In seminary you learn a great deal of information and a great deal of theology. While these things are great and beneficial to clergy in countless ways, one of the things seminary lacks is the practical side of ministry. Now I am not saying that theology is not practical, it is! Theology is enormously practical, because by it, you know God more and come to treasure the gospel in ways you never dreamed of., and as a consequence of that you can show your people the God in whom all your joy and delight is found! When I say that seminary is lacking the practical side of ministry, I mean that in seminary you will not learn what to do upon entering a house for visitation. When should you sit down? Where should you sit down? Should you even sit down? How do you lead a wedding? A funeral? A baptism? What is the right way to go about candidating for a ministry job? How do you deal with parents of children? How do you lead a staff meeting? How do you lead the elders? The deacons? In what ways should you delegate work between staff, elders, deacons, and volunteers? How do you set up a church program? Should you make a church library? What do you do with church finances? Should you even be involved in church finances? How do you lead a congregational meeting? How long should you stay in a hospital room with a sick member? What do you do if their dying, or die while your present in the room? How do you begin a building campaign?

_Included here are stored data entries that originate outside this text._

(** * dreamer-pytorch: the RSSM rollout, the squashed action distribution and
    the sampling approximator of [models.py]

    A shallow embedding of [TransitionModel.forward], [ActionModel.forward]
    and [SampleDist], with the properties of the specification proved (or
    refuted) on it; and of the rest of the file -- [bottle], the perceptrons
    ([SymbolicObservationModel], [RewardModel], [SymbolicEncoder] and
    [ValueModel]), the convolutional models ([VisualObservationModel] and
    [VisualEncoder]) and the two factories --, with further properties of
    the code.

    Conventions of the embedding.
    - Tensor entries are real numbers: Python and PyTorch floats are
      idealised as [R], without rounding and without overflow. Where an
      operation of the code leaves the real numbers on real arguments,
      its float result is in the model: [np.log] at zero and below, a
      division by a zero scale, the mean over no samples and the density
      of a value on the boundary of the support give -inf and nan.
    - A rank-2 tensor (batch x features) is a list of rows together with its
      declared number of columns, so that a tensor without rows still has a
      feature size; a rank-3 tensor (time x batch x features) likewise
      carries its two trailing sizes. These are the ranks at which the
      code works: its [dim=1] concatenations and splits and [nn.GRUCell]
      take batches of vectors, and the sequences are stacks of those.
      Batches of images are tensors of rank 4, introduced with the
      convolutions.
    - Python exceptions are results: every operation that can raise returns
      [result], and the exception class is kept.
    - The global random generator is the sequence of standard-normal values
      it is going to deliver; drawing a tensor consumes a prefix of it. *)

From Stdlib Require Import Reals Lra Lia ZArith.
From stdpp Require Import base list vector.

As you can see, there are many practical issues seminary never deals with. Sure your theology will play a large part in how you go about these things, but there are things never mentioned in theology that you, as a pastor, will have to deal with many times. All the above questions and more are dealt with and answered in Jay Adams book. It is a gold mine of information. I am sure that this book will stay on my closest bookshelf for easy flipping and reading, because when I find myself in a new or foreign situation I’ll be reaching for this book for the know-how to get me through in the proper manner. I recommend this book to all seminarians and all pastors. It will of great benefit to them in their ministries, and they will be glad they have it at their side. Why? Because they hold a handbook of proper pastoral etiquette at their fingertips.